Hasta que llegue tu Carta

Capítulo 49

La verdad que falta

Marla pensó que después de aquella conversación las cosas serían más fáciles.

No lo fueron.

Aunque Noah había prometido confiar en ella, todavía podía notar que algo lo preocupaba.

Y ella no quería presionarlo.

Pero tampoco quería volver a quedarse fuera de su vida.

Aquella tarde, Noah apareció frente a su casa.

—¿Qué haces aquí? —preguntó Marla, sorprendida.

—Quería verte.

—¿Todo bien?

—Ahora sí.

Marla lo miró con atención.

—Eso sonó sospechoso.

Noah sonrió.

—Solo quería pasar un rato contigo.

Ella aceptó.

Caminaron juntos hasta una pequeña plaza.

Durante varios minutos hablaron de cualquier cosa menos del problema.

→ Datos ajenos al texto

(* ===== verification/ProcExt.v ===== *)
(** * Process extensions (sys/proc_help.c)

    A module of the kernel can attach blocks of its own data to a process, under an
    identification.  A process has a table of at most ten blocks; a child that is
    forked shares them, or gets copies, as the flags of the blocks say. *)

From S2P Require Import Prelude CInt Kernel.

Definition PEXT_NOSHARE : Z := 1.
Definition PEXT_COPYONSHARE : Z := 2.
Definition PEXT_SHAREONCE : Z := 4.
(** [sizeof(p_ext->ext) / sizeof(p_ext->ext[0])] *)
Definition EXT_SLOTS : nat := 10.

(** [flags & m] *)
Definition flagged (flags m : Z) : bool := negb (Z.land flags m =? 0).

(** ** Data *)

(** [struct module_callback]: the addresses of the functions of the module. *)
Record module_callback := mk_module_callback {
  cb_share : option Z;
  cb_release : option Z;
  cb_on_exit : option Z;
  cb_on_exec : option Z;
  cb_on_fork : option Z;
  cb_on_stop : option Z;
  cb_on_signal : option Z
}.

(** [struct proc_ext] *)
Record proc_ext := mk_proc_ext {
  ident : Z;
  eflags : Z;
  esize : Z;
  elinks : Z;
  data : ptr;
  cb_vector : option module_callback
}.

Definition proc_ext_eta (r : proc_ext) : proc_ext :=
  mk_proc_ext
    (ident r) (eflags r) (esize r) (elinks r) (data r) (cb_vector r).
Definition set_ident : Z → proc_ext → proc_ext :=
  ltac:(build_setter proc_ext_eta ident).
Definition set_eflags : Z → proc_ext → proc_ext :=
  ltac:(build_setter proc_ext_eta eflags).
Definition set_esize : Z → proc_ext → proc_ext :=
  ltac:(build_setter proc_ext_eta esize).
Definition set_elinks : Z → proc_ext → proc_ext :=
  ltac:(build_setter proc_ext_eta elinks).
Definition set_data : ptr → proc_ext → proc_ext :=
  ltac:(build_setter proc_ext_eta data).
Definition set_cb_vector : option module_callback → proc_ext → proc_ext :=
  ltac:(build_setter proc_ext_eta cb_vector).
(** [struct p_ext] *)
Record p_ext := mk_p_ext {
  x_size : Z;
  x_used : Z;
  x_ext : list (option ptr)
}.

Definition p_ext_eta (r : p_ext) : p_ext :=
  mk_p_ext
    (x_size r) (x_used r) (x_ext r).
Definition set_x_size : Z → p_ext → p_ext :=
  ltac:(build_setter p_ext_eta x_size).
Definition set_x_used : Z → p_ext → p_ext :=
  ltac:(build_setter p_ext_eta x_used).
Definition set_x_ext : list (option ptr) → p_ext → p_ext :=
  ltac:(build_setter p_ext_eta x_ext).
(** The kernel, the field [p_ext] of the processes, and the structures and the data of
    the modules on the heap. *)
Record estate := mk_estate {
  ek : kst;
  ext_of : gmap ptr ptr;
  tables : gmap ptr p_ext;
  exts : gmap ptr proc_ext;
  edata : gmap ptr (list Z)
}.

Hasta que Marla finalmente se detuvo.

—Noah.

—¿Sí?

—No tienes que contarme todo hoy.

Él la observó.

—Pero sí quiero que entiendas algo.

Tomó su mano.

—No quiero que tengas miedo de mí.

Marla negó.

—No te tengo miedo.

—Entonces, ¿qué sientes?

Ella pensó unos segundos.

—Tengo miedo de perderte.

Noah se quedó callado.

Después acercó su frente a la de ella.

—No pienso irme.

Marla cerró los ojos.

—Promesas así son peligrosas.

—Entonces no te prometo que todo será perfecto.

Hizo una pausa.

—Te prometo que, mientras pueda elegir, te elegiré a ti.

Marla abrió los ojos.

Y antes de que pudiera responder, Noah la besó suavemente.

Un beso tranquilo.

Sin prisa.

Como si quisiera demostrarle que estaba allí.

Más tarde, mientras regresaban, el teléfono de Noah vibró.

Esta vez no lo ignoró.

Miró la pantalla.

Era un mensaje desconocido.

«Mañana tendrás que decidir.»

Noah apretó el teléfono.

Marla lo notó.

—¿Otra vez?

Él la miró.

Esta vez no escondió la pantalla.

—Sí.

Marla leyó el mensaje.

Su expresión cambió.

—¿Qué significa?

—No lo sé todavía.

Pero Noah sabía que mentía.

Porque conocía demasiado bien a las personas que estaban detrás de aquello.

Y sabía que al día siguiente tendría que enfrentarse a una decisión que podía cambiarlo todo.

No solo para él.

También para Marla.

Mientras caminaban de regreso, él sostuvo su mano con más fuerza.

Ella no preguntó nada más.

Pero ambos sabían que la tranquilidad que habían encontrado podía estar a punto de terminar.

Y al día siguiente...

Noah tendría que contarle a Marla toda la verdad.